Instructions for the task
Under this line are the records; write out word for word the part that begins at the line containing "what is asked" and ends at the line containing "From S2P Require", and no more.

[Records contained in a dataset]
+++
(* ===== verification/InformerManager.v ===== *)
(** * Informers of the types of objects ([pkg/util/informermanager])

    [informerManager] keeps an informer for the source type of every type config,
    and the event handlers that the controllers want on it.  Informers, contexts
    and clients belong to client libraries: an informer is known by a number, and
    what is asked of them is recorded in the order of the calls.  Of the manager
    for the member clusters only [GetClusterObject] is modelled, in [Sync]. *)

From Stdlib Require Import ZArith Lia String Ascii.
From S2P Require Import Prelude GoStrings Collections K8s Types ApiTypes Sync FederatedHPA.

(** Event handlers and their registrations with an informer. *)
Class InformerTypes := { Handler : Type; Registration : Type }.

Section InformerManager.
Context `{I : InformerTypes}.

(** A pointer to a generator is known by a number. *)
Record EventHandlerGenerator := {
  eg_pointer : nat;
  Predicate : option FederatedTypeConfig -> FederatedTypeConfig -> bool;
  Generator : FederatedTypeConfig -> option Handler
}.

Definition RegisterOncePredicate (old : option FederatedTypeConfig) (_ : FederatedTypeConfig) : bool :=
  match old with None => true | Some _ => false end.

(** What was asked of informers, and the calls of [FTCUpdateHandler]s. *)
Inductive InformerCall :=
  | RunInformer (informer : nat) (gvr : GroupVersionResource)
  | CancelInformer (informer : nat)
  | AddEventHandler (informer generator : nat) (handler : Handler) (registration : Registration)
  | RemoveEventHandler (informer : nat) (registration : Registration)
  | CallFTCUpdateHandler (handler : nat) (lastObserved latest : option FederatedTypeConfig).

Record informerManager := {
  im_started : bool;
  im_shutdown : bool;
  eventHandlerGenerators : list EventHandlerGenerator;
  ftcUpdateHandlers : list nat;
  gvkMapping : Bijection string GroupVersionKind;
  lastObservedFTCs : gmap string FederatedTypeConfig;
  informers : gmap string nat;
  (** The informer whose context is cancelled. *)
  informerCancelFuncs : gmap string nat;
  eventHandlerRegistrations : gmap string (gmap nat Registration);
  lastAppliedFTCsCache : gmap string (gmap nat FederatedTypeConfig);
  initialFTCs : gset string;
  (** The number of the next informer, and the calls so far. *)
  im_next : nat;
  im_calls : list InformerCall
}.

(** What the manager reads, and the answers of its informers. *)
Record InformerEnvironment := {
  ie_GetFTC : string -> FederatedTypeConfig + ApiError;
  ie_FTCs : list FederatedTypeConfig;
  ie_FTCInformerSynced : bool;
  ie_HasSynced : nat -> bool;
  ie_AddEventHandler : nat -> Handler -> Registration + string;
  ie_RemoveEventHandler : nat -> Registration -> option string
}.

Inductive ProcessError :=
  | SourceTypeReferenced (err : AddError string GroupVersionKind)
  | UnregisterFailed (err : string)
  | RegisterFailed (err : string).

(** What the worker does with a key that it is done with. *)
Inductive QueueOperation := AddRateLimited | Forget.

Definition NewInformerManager : informerManager := {|
  im_started := false; im_shutdown := false; eventHandlerGenerators := []; ftcUpdateHandlers := [];
  gvkMapping := NewBijection; lastObservedFTCs := ∅; informers := ∅; informerCancelFuncs := ∅;
  eventHandlerRegistrations := ∅; lastAppliedFTCsCache := ∅; initialFTCs := ∅; im_next := 0; im_calls := [] |}.

Definition im_log (m : informerManager) (calls : list InformerCall) : informerManager := {|
  im_started := im_started m; im_shutdown := im_shutdown m; eventHandlerGenerators := eventHandlerGenerators m;
  ftcUpdateHandlers := ftcUpdateHandlers m; gvkMapping := gvkMapping m; lastObservedFTCs := lastObservedFTCs m;
  informers := informers m; informerCancelFuncs := informerCancelFuncs m;
  eventHandlerRegistrations := eventHandlerRegistrations m; lastAppliedFTCsCache := lastAppliedFTCsCache m;
  initialFTCs := initialFTCs m; im_next := im_next m; im_calls := im_calls m ++ calls |}.

(** A new informer for a type config, with empty maps for its handlers. *)
Definition startInformer (m : informerManager) (mapping : Bijection string GroupVersionKind) (ftcName : string)
    (gvr : GroupVersionResource) : informerManager := {|
  im_started := im_started m; im_shutdown := im_shutdown m; eventHandlerGenerators := eventHandlerGenerators m;
  ftcUpdateHandlers := ftcUpdateHandlers m; gvkMapping := mapping; lastObservedFTCs := lastObservedFTCs m;
  informers := <[ftcName := im_next m]> (informers m);
  informerCancelFuncs := <[ftcName := im_next m]> (informerCancelFuncs m);
  eventHandlerRegistrations := <[ftcName := ∅]> (eventHandlerRegistrations m);
  lastAppliedFTCsCache := <[ftcName := ∅]> (lastAppliedFTCsCache m);
  initialFTCs := initialFTCs m; im_next := S (im_next m); im_calls := im_calls m ++ [RunInformer (im_next m) gvr] |}.

Definition observeFTC (m : informerManager) (ftcName : string) (ftc : FederatedTypeConfig) : informerManager := {|
  im_started := im_started m; im_shutdown := im_shutdown m; eventHandlerGenerators := eventHandlerGenerators m;
  ftcUpdateHandlers := ftcUpdateHandlers m; gvkMapping := gvkMapping m;
  lastObservedFTCs := <[ftcName := ftc]> (lastObservedFTCs m);
  informers := informers m; informerCancelFuncs := informerCancelFuncs m;
  eventHandlerRegistrations := eventHandlerRegistrations m; lastAppliedFTCsCache := lastAppliedFTCsCache m;
  initialFTCs := initialFTCs m ∖ {[ftcName]}; im_next := im_next m;
  im_calls := im_calls m ++
    ((fun h => CallFTCUpdateHandler h (lastObservedFTCs m !! ftcName) (Some ftc)) <$> ftcUpdateHandlers m) |}.

(** The maps of a type config, which are changed in place. *)
Definition storeHandlers (m : informerManager) (ftcName : string) (registrations : option (gmap nat Registration))
    (lastApplied : option (gmap nat FederatedTypeConfig)) (calls : list InformerCall) : informerManager := {|
  im_started := im_started m; im_shutdown := im_shutdown m; eventHandlerGenerators := eventHandlerGenerators m;
  ftcUpdateHandlers := ftcUpdateHandlers m; gvkMapping := gvkMapping m; lastObservedFTCs := lastObservedFTCs m;
  informers := informers m; informerCancelFuncs := informerCancelFuncs m;
  eventHandlerRegistrations := partial_alter (fun _ => registrations) ftcName (eventHandlerRegistrations m);
  lastAppliedFTCsCache := partial_alter (fun _ => lastApplied) ftcName (lastAppliedFTCsCache m);
  initialFTCs := initialFTCs m; im_next := im_next m; im_calls := calls |}.

Definition im_IsShutdown (m : informerManager) : bool := im_shutdown m.

(** After the context of the manager is done. *)
Definition im_stop (m : informerManager) : informerManager := {|
  im_started := im_started m; im_shutdown := true; eventHandlerGenerators := eventHandlerGenerators m;
  ftcUpdateHandlers := ftcUpdateHandlers m; gvkMapping := gvkMapping m; lastObservedFTCs := lastObservedFTCs m;
  informers := informers m; informerCancelFuncs := informerCancelFuncs m;
  eventHandlerRegistrations := eventHandlerRegistrations m; lastAppliedFTCsCache := lastAppliedFTCsCache m;
  initialFTCs := initialFTCs m; im_next := im_next m; im_calls := im_calls m |}.

Variable e : InformerEnvironment.

(** Writing to a map that is nil panics. *)
Definition write_map {V} (m : option (gmap nat V)) (k : nat) (v : V) : may_panic (option (gmap nat V)) :=
  match m with None => Panics | Some m => mret (Some (<[k := v]> m)) end.

(** The handlers of the generators; the state is left as it is at the first
    error. *)
Fixpoint registerHandlers (informer : nat) (ftc : FederatedTypeConfig) (generators : list EventHandlerGenerator)
    (registrations : option (gmap nat Registration)) (lastApplied : option (gmap nat FederatedTypeConfig))
    (calls : list InformerCall)
    : may_panic (option (gmap nat Registration) * option (gmap nat FederatedTypeConfig) * list InformerCall *
                 option ProcessError) :=
  match generators with
  | [] => mret (registrations, lastApplied, calls, None)
  | generator :: generators =>
      let g := eg_pointer generator in
      if negb (Predicate generator (lastApplied ≫= (.!! g)) ftc) then
        lastApplied ← write_map lastApplied g ftc;
        registerHandlers informer ftc generators registrations lastApplied calls
      else
        let unregistered :=
          match registrations ≫= (.!! g) with
          | Some oldRegistration =>
              match ie_RemoveEventHandler e informer oldRegistration with
              | Some err => inr err
              | None => inl (delete g <$> registrations, calls ++ [RemoveEventHandler informer oldRegistration])
              end
          | None => inl (registrations, calls)
          end in
        match unregistered with
        | inr err => mret (registrations, lastApplied, calls, Some (UnregisterFailed err))
        | inl (registrations, calls) =>
            let lastApplied := delete g <$> lastApplied in
            match Generator generator ftc with
            | None =>
                lastApplied ← write_map lastApplied g ftc;
                registerHandlers informer ftc generators registrations lastApplied calls
            | Some handler =>
                match ie_AddEventHandler e informer handler with
                | inr err => mret (registrations, lastApplied, calls, Some (RegisterFailed err))
                | inl newRegistration =>
                    registrations ← write_map registrations g newRegistration;
                    lastApplied ← write_map lastApplied g ftc;
                    registerHandlers informer ftc generators registrations lastApplied
                      (calls ++ [AddEventHandler informer g handler newRegistration])
                end
            end
        end
  end.

(** [lastAppliedFTCsCache] is kept. *)
Definition processFTCDeletion (m : informerManager) (ftcName : string) : informerManager :=
  let m := match informerCancelFuncs m !! ftcName with
           | Some informer => im_log m [CancelInformer informer]
           | None => m
           end in
  let m := match lastObservedFTCs m !! ftcName with
           | Some lastObservedFTC =>
               im_log m ((fun h => CallFTCUpdateHandler h (Some lastObservedFTC) None) <$> ftcUpdateHandlers m)
           | None => m
           end in
  {| im_started := im_started m; im_shutdown := im_shutdown m; eventHandlerGenerators := eventHandlerGenerators m;
     ftcUpdateHandlers := ftcUpdateHandlers m; gvkMapping := (Bijection_DeleteT1 (gvkMapping m) ftcName).1;
     lastObservedFTCs := delete ftcName (lastObservedFTCs m); informers := delete ftcName (informers m);
     informerCancelFuncs := delete ftcName (informerCancelFuncs m);
     eventHandlerRegistrations := delete ftcName (eventHandlerRegistrations m);
     lastAppliedFTCsCache := lastAppliedFTCsCache m; initialFTCs := initialFTCs m ∖ {[ftcName]};
     im_next := im_next m; im_calls := im_calls m |}.

(** The part of [processFTC] after the informer is found or started; an
    informer that is nil panics. *)
Definition processHandlers (m : informerManager) (ftc : FederatedTypeConfig)
    : may_panic (informerManager * (bool * option ProcessError)) :=
  let ftcName := ftc_Name ftc in
  let found := informers m !! ftcName in
  let m := observeFTC m ftcName ftc in
  match found with
  | None => Panics
  | Some informer =>
      if negb (ie_HasSynced e informer) then mret (m, (true, None))
      else
        '(registrations, lastApplied, calls, err) ←
          registerHandlers informer ftc (eventHandlerGenerators m) (eventHandlerRegistrations m !! ftcName)
            (lastAppliedFTCsCache m !! ftcName) (im_calls m);
        mret (storeHandlers m ftcName registrations lastApplied calls,
              (match err with Some _ => true | None => false end, err))
  end.

(** Whether the type config is to be processed again, and the error. *)
Definition processFTC (m : informerManager) (ftc : FederatedTypeConfig)
    : may_panic (informerManager * (bool * option ProcessError)) :=
  let ftcName := ftc_Name ftc in
  let gvk := GetSourceTypeGVK ftc in
  match Bijection_LookupByT1 (gvkMapping m) ftcName with
  | Some oldGVK =>
      if negb (bool_decide (oldGVK = gvk)) then mret (processFTCDeletion m ftcName, (true, None))
      else processHandlers m ftc
  | None =>
      match Bijection_Add (gvkMapping m) ftcName gvk with
      | inr err => mret (m, (false, Some (SourceTypeReferenced err)))
      | inl mapping => processHandlers (startInformer m mapping ftcName (GetSourceTypeGVR ftc)) ftc
      end
  end.

(** One item of the queue. *)
Definition im_worker (m : informerManager) (name : string) : may_panic (informerManager * QueueOperation) :=
  match ie_GetFTC e name with
  | inr err => mret (if IsNotFound err then (processFTCDeletion m name, Forget) else (m, AddRateLimited))
  | inl ftc =>
      '(m, (needReenqueue, _)) ← processFTC m ftc;
      mret (m, if (needReenqueue : bool) then AddRateLimited else Forget)
  end.

Definition AddEventHandlerGenerator (m : informerManager) (generator : EventHandlerGenerator) : informerManager + string :=
  if im_started m then inr "failed to add EventHandlerGenerator: InformerManager is already started"%string
  else inl {|
    im_started := im_started m; im_shutdown := im_shutdown m;
    eventHandlerGenerators := eventHandlerGenerators m ++ [generator];
    ftcUpdateHandlers := ftcUpdateHandlers m; gvkMapping := gvkMapping m; lastObservedFTCs := lastObservedFTCs m;
    informers := informers m; informerCancelFuncs := informerCancelFuncs m;
    eventHandlerRegistrations := eventHandlerRegistrations m; lastAppliedFTCsCache := lastAppliedFTCsCache m;
    initialFTCs := initialFTCs m; im_next := im_next m; im_calls := im_calls m |}.

Definition AddFTCUpdateHandler (m : informerManager) (handler : nat) : informerManager + string :=
  if im_started m then inr "failed to add FTCUpdateHandler: InformerManager is already started"%string
  else inl {|
    im_started := im_started m; im_shutdown := im_shutdown m; eventHandlerGenerators := eventHandlerGenerators m;
    ftcUpdateHandlers := ftcUpdateHandlers m ++ [handler];
    gvkMapping := gvkMapping m; lastObservedFTCs := lastObservedFTCs m;
    informers := informers m; informerCancelFuncs := informerCancelFuncs m;
    eventHandlerRegistrations := eventHandlerRegistrations m; lastAppliedFTCsCache := lastAppliedFTCsCache m;
    initialFTCs := initialFTCs m; im_next := im_next m; im_calls := im_calls m |}.

Definition im_GetResourceLister (m : informerManager) (gvk : GroupVersionKind) : option nat :=
  Bijection_LookupByT2 (gvkMapping m) gvk ≫= fun ftc => informers m !! ftc.

Definition im_GetResourceFTC (m : informerManager) (gvk : GroupVersionKind) : option FederatedTypeConfig :=
  Bijection_LookupByT2 (gvkMapping m) gvk ≫= fun ftcName => lastObservedFTCs m !! ftcName.

Definition im_HasSynced (m : informerManager) : bool :=
  ie_FTCInformerSynced e && (Z.of_nat (size (initialFTCs m)) =? 0).

(** The manager, and whether its worker runs. *)
Definition im_Start (m : informerManager) : informerManager * bool :=
  if im_started m then (m, false)
  else
    let started initial := {|
      im_started := true; im_shutdown := im_shutdown m; eventHandlerGenerators := eventHandlerGenerators m;
      ftcUpdateHandlers := ftcUpdateHandlers m; gvkMapping := gvkMapping m; lastObservedFTCs := lastObservedFTCs m;
      informers := informers m; informerCancelFuncs := informerCancelFuncs m;
      eventHandlerRegistrations := eventHandlerRegistrations m; lastAppliedFTCsCache := lastAppliedFTCsCache m;
      initialFTCs := initial; im_next := im_next m; im_calls := im_calls m |} in
    if negb (ie_FTCInformerSynced e) then (started (initialFTCs m), false)
    else (started (foldl (fun s ftc => s ∪ {[ftc_Name ftc]}) (initialFTCs m) (ie_FTCs e)), true).
End InformerManager.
+++
Solution for this exercise
    what is asked of them is recorded in the order of the calls.  Of the manager
    for the member clusters only [GetClusterObject] is modelled, in [Sync]. *)

From Stdlib Require Import ZArith Lia String Ascii.
From S2P Require Import Prelude GoStrings Collections K8s Types ApiTypes Sync FederatedHPA.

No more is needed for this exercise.